The Lib Dems favour reducing the number of Vanguard submarines from four now to three, saying the existing system was designed for the Cold War era.

Defence Secretary Philip Hammond said it would be "naive or reckless" not to have a like-for-like replacement.

But Lib Dem Danny Alexander accused him of trying to "rubbish the report".

A final decision on the issue is to be made in 2016, after the next election.

The UK has had a continuous-at-sea nuclear weapons system, with at least one submarine on patrol at any given time, for more than 40 years and has used the Trident system since the early 1990s.

While the government remains committed to Trident, the coalition partners agreed to undertake a review amid disagreements over future capability and cost.

The review makes no recommendations but set outs a range of options.

Its main findings are:

  • There are alternatives to the current posture which would enable the UK to inflict "significant damage" and deter aggressors
  • Submarines could potentially be operated at "reduced readiness" when threat levels are lower
  • A continuous-at-sea presence is the most "resilient" posture and guarantees the quickest response
  • Land and air-based delivery systems effectively ruled out
  • An entirely new system, using cruise rather than ballistic missiles, would be more expensive than renewing Trident
Trident graphic showing range of missiles, comparing size with 747 and explaining there are four submarines, one is at sea, one is undergoing maintenance and two are in port/training.

The UK's current four-submarine fleet will reach the end of its lifespan in the 2020s and one of the main arguments surrounds how many "successor" submarines - which take 17 years to build - should be commissioned.


The Trident Alternatives Review was never going to settle the debate about the future of Britain's nuclear deterrent.

The review asked three key questions.
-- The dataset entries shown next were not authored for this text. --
(* ===== verification/Evidence.v ===== *)
(** * Recorded evidence ([shared_types/src/app_resource_deletion.rs],
    [userapp/db_password.rs], [userapp/dev_cleanup.rs],
    [userapp/resource_binding.rs], [userapp/builder_control.rs])

    The typed checkpoints that destructive operations record before and while
    they act, and the checks that bind them to the operation that owns them.
    Parts that no check inspects (leases, directory witnesses, collaborator
    receipts) are kept as the JSON they are stored as; they only take part in
    comparisons. *)
From S2P Require Import Prelude Validation Lifecycle.
From Stdlib Require Import Ascii.
Import Text Identifier.
Local Open Scope rust_scope.

(** ** Physical resources *)

Inductive AppResourceKind :=
  | Container | Deployment | StatefulSet | Service | ConfigMap | Secret | HttpRoute
  | PersistentVolumeClaim | HostPath | File.
#[global] Instance AppResourceKind_eq_dec : EqDecision AppResourceKind.
Proof. solve_decision. Defined.

Record AppResourceIdentity := {
  res_kind : AppResourceKind;
  res_name : string;
  res_uid : string;
  res_version : option string;
}.
#[global] Instance AppResourceIdentity_eq_dec : EqDecision AppResourceIdentity.
Proof. solve_decision. Defined.

Record CapturedStorageDirectory := { dir_path : string; dir_identity : option Json }.
#[global] Instance CapturedStorageDirectory_eq_dec : EqDecision CapturedStorageDirectory.
Proof. solve_decision. Defined.

(** [Path::is_absolute] on Unix. *)
Definition path_is_absolute (p : string) : bool := starts_with "/" p.

Record AppDeletionSnapshot := {
  snap_app_id : string;
  snap_operation_id : string;
  snap_resources : list AppResourceIdentity;
  snap_directories : option (list CapturedStorageDirectory);
}.
#[global] Instance AppDeletionSnapshot_eq_dec : EqDecision AppDeletionSnapshot.
Proof. solve_decision. Defined.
The first two were: Are there credible alternatives to a submarine-based deterrent? Are there credible submarine-based alternatives to the current proposal - such as modifying the Astute submarines?

In both cases the answer appears to be no. Basing nuclear missile silos on land was never really a starter. Too controversial and too easy to target. And the review appears to conclude that modifying the Astute submarines to carry nuclear cruise missiles would be both more expensive and less effective.
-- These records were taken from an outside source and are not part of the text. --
Definition validate_storage_clear_progress (a : UserAppLifecycleRecord)
    (o : UserAppOperationRecord) (p : UserAppOperationProgress) : result unit UserAppStoreError :=
  match clear_production (op_kind o) with
  | None => Ok tt
  | Some production =>
      if is_failure (pr_state p) then
        ensure (failure_checkpoint_preserved (op_checkpoint o) (pr_checkpoint p))
          (InvalidOperation "Storage clear failure must preserve its target evidence")
      else if unrecorded_running o p then Ok tt else
      let? evidence := ok_or (decode_clear (pr_checkpoint p))
                         (InvalidOperation "Storage clear requires typed target evidence") in
      let? _ := checked (clear_validate evidence) in
      let context := sc_context evidence in
      let? _ := checked (validate_identity context (op_app_id o)) in
      let? _ := ensure (context_owns context o)
                  (InvalidOperation "Storage clear evidence does not belong to the operation") in
      let? _ := ensure (clear_scope_matches a production (sc_target evidence))
                  (InvalidOperation "Storage clear target scope mismatch") in
      if json_is_null (op_checkpoint o) then
        ensure (bool_decide (pr_state p = Running) && bool_decide (pr_step p = "clear_target_captured"))
          (InvalidOperation "Storage clear must capture targets before execution")
      else
        let? _ := ensure (bool_decide (op_checkpoint o = pr_checkpoint p))
                    (InvalidOperation "Storage clear cannot change captured targets") in
        ensure ((bool_decide (pr_state p = Running)
                 && bool_decide (op_step o = "clear_target_captured")
                 && bool_decide (pr_step p = SC_COMPLETE_STEP))
                || (bool_decide (pr_state p = Succeeded)
                    && bool_decide (op_step o = SC_COMPLETE_STEP)))
          (InvalidOperation "Storage clear cannot succeed before confirmed completion")
  end.

Definition password_invalid : UserAppStoreError :=
  InvalidOperation "Database password writes require ordered physical evidence; uncertain writes remain protected".

(** Before any evidence is recorded. *)
Definition password_first (o : UserAppOperationRecord) (p : UserAppOperationProgress)
    : result unit UserAppStoreError :=
  if failure_checkpoint_preserved (op_checkpoint o) (pr_checkpoint p) then
    ensure (is_failure (pr_state p)
            || (bool_decide (pr_state p = Running) && bool_decide (pr_step p = "claimed")))
      password_invalid
  else
    let? evidence := ok_or (decode_password (pr_checkpoint p)) password_invalid in
    let? _ := checked (password_validate_operation evidence o) in
    ensure (bool_decide (pr_state p = Running) && bool_decide (pw_stage evidence = PwCaptured))
      password_invalid.

Definition password_step_ok (before after : DatabasePasswordStage) : bool :=
  match before, after with
  | PwCaptured, PwWriteSubmitted => true
  | PwWriteSubmitted, (PwVerified | PwCancelled) => true
  | _, _ => false
  end.

Definition password_transition_ok (s : UserAppOperationState)
    (before after : DatabasePasswordEvidence) : bool :=
  let same := bool_decide (before = after) in
  (bool_decide (s = RecoveryRequired) && same)
  || (bool_decide (s = Failed) && same
      && match pw_stage before with PwCaptured | PwCancelled => true | _ => false end)
  || (bool_decide (s = Succeeded) && same && bool_decide (pw_stage before = PwVerified))
  || (bool_decide (s = Running) && (same || password_step_ok (pw_stage before) (pw_stage after))).

Definition is_password_kind (k : UserAppOperationKind) : bool :=
  match k with ResetDevDatabasePassword | ResetProdDatabasePassword => true | _ => false end.

Definition validate_database_password_progress (o : UserAppOperationRecord)
    (p : UserAppOperationProgress) : result unit UserAppStoreError :=
  if negb (is_password_kind (op_kind o)) then Ok tt else
  if json_is_null (op_checkpoint o) then password_first o p else
  let? before := ok_or (decode_password (op_checkpoint o)) password_invalid in
  let? after := ok_or (decode_password (pr_checkpoint p)) password_invalid in
  let? _ := checked (password_validate_operation before o) in
  let? _ := checked (password_validate_operation after o) in
  let? _ := ensure (bool_decide (pw_receipt_protocol before = pw_receipt_protocol after)
                    && bool_decide (pw_context before = pw_context after)
                    && bool_decide (pw_username before = pw_username after)
                    && bool_decide (pw_target before = pw_target after))
              password_invalid in
  ensure (password_transition_ok (pr_state p) before after) password_invalid.

Definition preparation_invalid : UserAppStoreError :=
  InvalidOperation "Database management preparation requires ordered identity-bound evidence".

Definition preparation_step_ok (before after : DatabasePreparationStage) : bool :=
  match before, after with
  | PrepCaptured, PrepStartSubmitted | PrepStartSubmitted, PrepManagementReady => true
  | _, _ => false
  end.

Definition preparation_transition_ok (s : UserAppOperationState)
    (before after : DatabasePreparationEvidence) : bool :=
  let same := bool_decide (before = after) in
  (same && (bool_decide (s = RecoveryRequired)
            || (bool_decide (s = Failed) && bool_decide (prep_stage before = PrepCaptured))
            || (bool_decide (s = Succeeded) && bool_decide (prep_stage before = PrepManagementReady))))
  || (bool_decide (s = Running)
      && (same || preparation_step_ok (prep_stage before) (prep_stage after))).

Definition validate_database_preparation_progress (o : UserAppOperationRecord)
    (p : UserAppOperationProgress) : result unit UserAppStoreError :=
  if negb (bool_decide (op_kind o = PrepareProdDatabase)) then Ok tt else
  if json_is_null (op_checkpoint o)
     && failure_checkpoint_preserved (op_checkpoint o) (pr_checkpoint p)
  then
    ensure (is_failure (pr_state p)
            || (bool_decide (pr_state p = Running) && bool_decide (pr_step p = "claimed")))
      preparation_invalid
  else
    let? after := ok_or (decode_preparation (pr_checkpoint p)) preparation_invalid in
    let? _ := checked (preparation_validate_operation after o) in
    if json_is_null (op_checkpoint o) then
      ensure (bool_decide (pr_state p = Running) && bool_decide (prep_stage after = PrepCaptured))
        preparation_invalid
    else
      let? before := ok_or (decode_preparation (op_checkpoint o)) preparation_invalid in
      let? _ := checked (preparation_validate_operation before o) in
      let? _ := ensure (bool_decide (prep_target before = prep_target after)
                        && bool_decide (prep_deployment_generation before
                                        = prep_deployment_generation after))
                  preparation_invalid in
      ensure (preparation_transition_ok (pr_state p) before after) preparation_invalid.

(** ** Progress *)

(** The application and the operation, both held by [&mut]. *)
Definition Pair : Type := UserAppLifecycleRecord * UserAppOperationRecord.

(** The policy a successful operation publishes. *)
Definition applied_policy (o : UserAppOperationRecord) : option UserAppRuntimePolicy :=
  match op_command o with
  | Some (CmdSetRecyclePolicy policy) => Some policy
  | Some (CmdStart _ | CmdRestart) =>
      Some {| recycle_enabled := None; idle_timeout_seconds := None; wake_on_traffic := Some true |}
  | Some (CmdStop _) => None
  | Some (CmdDeleteResources _ _ | CmdDeleteApplication | CmdDestroyStorage _ | CmdClearStorage _
         | CmdResetDatabasePassword _ _ | CmdPrepareProdDatabase | CmdStopBuilder
         | CmdRestartBuilder) => None
  | None | Some (CmdCreate _ | CmdUpdate _ | CmdDeploy _ _ _) => op_runtime_policy_on_success o
  end.

Definition apply_policy (s : UserAppOperationState) : StoreM Pair unit :=
  let! (a, o) := mget in
  match applied_policy o with
  | Some policy =>
      if negb (bool_decide (s = Succeeded)) then mret' tt else
      let applied := merge (app_runtime_policy a) policy in
      if bool_decide (applied = app_runtime_policy a) then mret' tt else
      let! revision := mlift (ok_or (i64_checked_succ (metadata_revision a))
                                (InvalidOperation "metadata revision exhausted")) in
      mmodify (λ '(a, o), (with_policy applied revision a, o))
  | None => mret' tt
  end.

(** A terminal commit publishes the policy, clears the operation's own slot
    and moves the lifecycle of a deletion. *)
Definition commit_terminal (s : UserAppOperationState) : StoreM Pair unit :=
  apply_policy s ;;;
  let! (_, o) := mget in
  mmodify (λ '(a, o), (with_slots (slot_set (op_scope o) None (active_operations a)) a, o)) ;;;
  mwhen (ends_lifecycle (op_kind o))
    (mmodify (λ '(a, o), (with_app_state (if bool_decide (s = Succeeded) then Deleted else Active) a, o))).

Definition validate_progress (a : UserAppLifecycleRecord) (o : UserAppOperationRecord)
    (p : UserAppOperationProgress) : result unit UserAppStoreError :=
  let? _ := validate_deletion_progress o p in
  let? _ := validate_storage_destruction_progress o p in
  let? _ := validate_storage_clear_progress a o p in
  let? _ := validate_database_password_progress o p in
  validate_database_preparation_progress o p.

Definition advance (p : UserAppOperationProgress) : StoreM Pair unit :=
  let! (a, o) := mget in
  let! _ := mlift (ensure (bool_decide (app_lifecycle_id a = pr_lifecycle_id p)
                           && bool_decide (op_lifecycle_id o = pr_lifecycle_id p))
                     LifecycleConflict) in
  let! _ := mlift (ensure (slot_matches_operation a o
                           && (op_revision o =? pr_expected_revision p)%Z)
                     VersionConflict) in
  let! _ := mlift (map_err (λ _, InvalidOperation "invalid executor identity")
                     (validate_identifier (pr_executor_id p) "executor_id")) in
  let! claim := mlift (ok_or (authorize_userapp_progress_claim (op_state o) (pr_state p)
                                (opt_is (op_executor_id o) (pr_executor_id p)))
                         (InvalidOperation "operation requires an exclusive execution claim")) in
  mwhen (bool_decide (claim = AcquireExecutor))
    (mmodify (λ '(a, o), (a, with_executor (Some (pr_executor_id p)) o))) ;;;
  let! (a, o) := mget in
  let! _ := mlift (ensure (negb (op_is_terminal (op_state o)
                                 || bool_decide (pr_state p = Pending)
                                 || str_is_empty (pr_step p)))
                     (InvalidOperation "invalid operation state transition")) in
  let! _ := mlift (ensure (negb (bool_decide (pr_state p = Failed) && ends_lifecycle (op_kind o)
                                 && (negb (bool_decide (op_step o = "claimed"))
                                     || negb (json_is_null (op_checkpoint o)))))
                     (InvalidOperation "incomplete deletion requires recovery, not terminal failure")) in
  let! _ := mlift (validate_progress a o p) in
  mwhen (op_is_terminal (pr_state p)) (commit_terminal (pr_state p)) ;;;
  let! (_, o) := mget in
  let! revision := mlift (ok_or (i64_checked_succ (op_revision o))
                            (InvalidOperation "operation revision exhausted")) in
  mmodify (λ '(a, o), (a, progressed revision p o)).
End progress.

(** ** Reading the slots' records ([common/repo.rs], [active]) *)

Abbreviation OperationTable := (gmap string UserAppOperationRecord).

(** [repo::operation]: a row of another application does not count. *)
Definition find_operation (ops : OperationTable) (app id : string) : option UserAppOperationRecord :=
  match ops !! id with
  | Some o => if bool_decide (op_app_id o = app) then Some o else None
  | None => None
  end.

Definition load_slot (ops : OperationTable) (a : UserAppLifecycleRecord)
    (s : UserAppOperationScope) : result (option UserAppOperationRecord) UserAppStoreError :=
  match slot (active_operations a) s with
  | None => Ok None
  | Some id =>
      let? o := ok_or (find_operation ops (app_id a) id)
                  (InvalidOperation "Active operation record is missing") in
      let? _ := ensure (bool_decide (op_lifecycle_id o = app_lifecycle_id a)
                        && bool_decide (op_scope o = s)
                        && negb (op_is_terminal (op_state o)))
                  (InvalidOperation "Active operation identity/scope/state is inconsistent") in
      Ok (Some o)
  end.

Definition active (ops : OperationTable) (a : UserAppLifecycleRecord)
    : result UserAppActiveOperationRecords UserAppStoreError :=
  let? dev := load_slot ops a Dev in
  let? prod := load_slot ops a Prod in
  let? application := load_slot ops a Application in
  Ok {| rec_dev := dev; rec_prod := prod; rec_application := application |}.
The one hope for the Liberal Democrats is in the last question: Are there alternative nuclear postures, such as a non-continuous at-sea deterrent?

For the Conservatives the answer is still no. Philip Hammond says it would be like having a part time deterrent. He wants a like-for-like replacement.

But the Liberal Democrats argue you could save billions of pounds by having two submarines instead of four. There will be clear blue water between the two parties before the next election.

The report suggests four boats would be required to maintain a continuous-at-sea presence and a smaller fleet would risk "multiple unplanned breaks" in 24-hour patrolling and could affect the UK's ability to respond in crises.

It says the UK could still operate a nuclear weapons system with three or even two boats but that would depend on "political confidence" that there was no chance of an unexpected pre-emptive attack and more regular patrols could be reconstituted.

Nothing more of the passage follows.